Ainsi l’urgence ce n’est nullement 2020, c’est tout de suite !

Pourtant l’atmosphère générale semble dire le contraire : les gens sont comme cassés intérieurement peut-être se disant qu’ils n’ont plus rien devant eux, que la partie est perdue.

Pourquoi ? Les Togolais pensaient-ils que le Gouvernement allait organiser des élections pour les perdre ? Allons, tout le monde connait les pratiques et les habitudes de la maison.

Personne ne pouvait donc se faire d’illusions !

Alors que se passe-t-il ? Pourquoi ce manque d’espérance ? Certainement parce que personne ne redonne l’espérance, personne ne prend la parole pour faire détourner les yeux du passé plutôt sombre vers des horizons ensoleillés. Où sont donc ces personnes dont le regard est capable de traverser le brouillard du présent pour saisir et faire saisir aux autres la lueur d’un avenir encore ouvert et prometteur ?

Encore une fois, nous sommes obligés de pointer du doigt les intellectuels, ceux-là qui ayant lu l’histoire des nations, l’histoire de ces peuples qui ont su lutter pendant de longues décennies, sûrs que la justice et la vérité finissent par triompher et à qui finalement l’histoire a donné raison, peuvent redonner à leurs contemporains en citant ces exemples ; les intellectuels qui peuvent rendre compte des ruses de l’histoire, surprises heureuses au moment où plus personne ne s’y attendait …

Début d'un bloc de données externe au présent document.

(* ===== verification/ThreadPool.v ===== *)
(** The thread pool of [cnm/util/threadpool.c]: workers that take the works which
    [ae_work_submit] puts into a queue of [queue.h], in the order in which they
    were submitted.

    The pool is a system of threads (workers that run [worker], callers of
    [ae_work_submit]) whose steps are the calls of pthreads and the accesses to
    shared memory between which another thread can run.  The queue is the pointer
    structure of [NgxQueue], on a heap that all threads share. *)
From stdpp Require Import list relations.
From S2P Require Import Prelude CHeap NgxQueue.

(** What the compiler and the platform decide: the address of the static [wq], the
    offset of the member [queue], and the sizes of two types of pthreads. *)
Class Layout := {
  wq : loc;
  queue_offset : positive;
  sizeof_pthread_t : Z;
  sizeof_pthread_mutex_t : Z
}.

(** [&w->queue], and [ngx_queue_data(q, ae_work_t, queue)]. *)
Definition queue_of `{Layout} (w : loc) : loc := (w + queue_offset)%positive.
Definition ngx_queue_data `{Layout} (q : loc) : loc := (q - queue_offset)%positive.

Section Pool.
Context `{Layout} {Fn : Type}.

(** [ae_work_t]; its member [queue] is a cell of the heap of the queues. *)
Record ae_work_t := mkWork { work : option Fn; done : option Fn }.

(** The variables that threads share: cells of queues, works by their address, the
    mutex and the counter; and what happened: the works queued (with the function
    they were to run), taken and started, in order. *)
Record Statics := mkStatics {
  cells : gmap loc ngx_queue_t; works : gmap loc ae_work_t; mutex : bool; idle_threads : Z;
  submitted : list (loc * Fn); taken : list loc; started : list (loc * Fn) }.

Definition set_mutex (b : bool) (s : Statics) : Statics :=
  mkStatics (cells s) (works s) b (idle_threads s) (submitted s) (taken s) (started s).
(** [unsigned int] *)
Definition to_uint (z : Z) : Z := z mod 2 ^ 32.
Definition set_idle (z : Z) (s : Statics) : Statics :=
  mkStatics (cells s) (works s) (mutex s) (to_uint z) (submitted s) (taken s) (started s).

(** Where a worker is: before [pthread_mutex_lock], at the test of the inner loop, in
    [pthread_cond_wait], woken and taking the mutex back, before [ngx_queue_head],
    before [pthread_mutex_unlock], before the call of [work], in it. *)
Inductive Worker :=
  | W_lock | W_test | W_wait | W_wake | W_take | W_unlock (w : loc) | W_call (w : loc) | W_work.

(** The next step of a worker; none when it is blocked. *)
Definition worker_step (pc : Worker) (s : Statics) : exec (option (Worker * Statics)) :=
  match pc with
  | W_lock => Done (if mutex s then None else Some (W_test, set_mutex true s))
  | W_test =>
      let* (empty, _) := ngx_queue_empty (Some wq) (cells s) in
      Done (Some (if empty : bool then (W_wait, set_mutex false (set_idle (idle_threads s + 1) s))
                  else (W_take, s)))
  | W_wait => Done None
  | W_wake => Done (if mutex s then None else Some (W_test, set_idle (idle_threads s - 1) (set_mutex true s)))
  | W_take =>
      let* (q, _) := ngx_queue_head (Some wq) (cells s) in
      match q with
      | None => UB
      | Some q =>
          let w := ngx_queue_data q in
          let* (_, c) := ngx_queue_remove (Some (queue_of w)) (cells s) in
          Done (Some (W_unlock w, mkStatics c (works s) (mutex s) (idle_threads s) (submitted s)
                                    (taken s ++ [w]) (started s)))
      end
  | W_unlock w => Done (Some (W_call w, set_mutex false s))
  | W_call w =>
      match works s !! w ≫= work with
      | Some f => Done (Some (W_work, mkStatics (cells s) (works s) (mutex s) (idle_threads s) (submitted s)
                                        (taken s) (started s ++ [(w, f)])))
      | None => UB
      end
  | W_work => Done (Some (W_lock, s))
  end.

(** A caller of [ae_work_submit]: at rest, before the two assignments, before
    [pthread_mutex_lock], before the insertion, before the test of [idle_threads],
    before [pthread_mutex_unlock]. *)
Inductive Caller :=
  | S_idle | S_call (w : loc) (f : Fn) (d : option Fn) | S_lock (w : loc) (f : Fn)
  | S_insert (w : loc) (f : Fn) | S_signal | S_unlock.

Mais pour une fois, un autre groupe de Togolais doit être interpellé : il s’agit de tous ceux qui rêvent de gagner les élections de 2020. Leur rêve à chacun a-t-il seulement les couleurs d’une victoire électorale et donc des habits d’un Président de la République ? Ou bien, comme Martin Luther King, ont-ils un rêve pour les citoyens, rêve vers lequel ils veulent les amener dès 2020 ? Si oui alors qu’ils parlent. Car l’utopie portée par de vraies figures de rupture d’un mode de gouvernement permet de se remettre en marche.

Pourquoi attendre les quelques semaines d’une campagne électorale strictement encadrée par le pouvoir pour le faire ?

Il faut dire, que quelque part, ils ont raison : pour qu’émerge un projet et donc celui qui le porte, il faut qu’un débat s’instaure entre tous ceux qui ont des prétentions dans ce sens. Les citoyens assistent à ces échanges et jouent les arbitres ! Alors que ce débat s’ouvre dès maintenant, c’est la véritable urgence de l’heure dans notre pays ! Cela permettra aux citoyens de voir que l’heure n’est pas à la désespérance surtout si les projets ne sont pas que des chimères agitées sous le nez d’électeurs potentiels. La société civile exercera son devoir de veille dans ce sens ! Et lorsque s’ouvrira la campagne pour les élections de 2020, les citoyens auront alors l’opportunité et la force pour dire derrière qui ils se battront bec et ongles pour qu’il leur offre enfin un avenir. Et cet avenir nous appartient.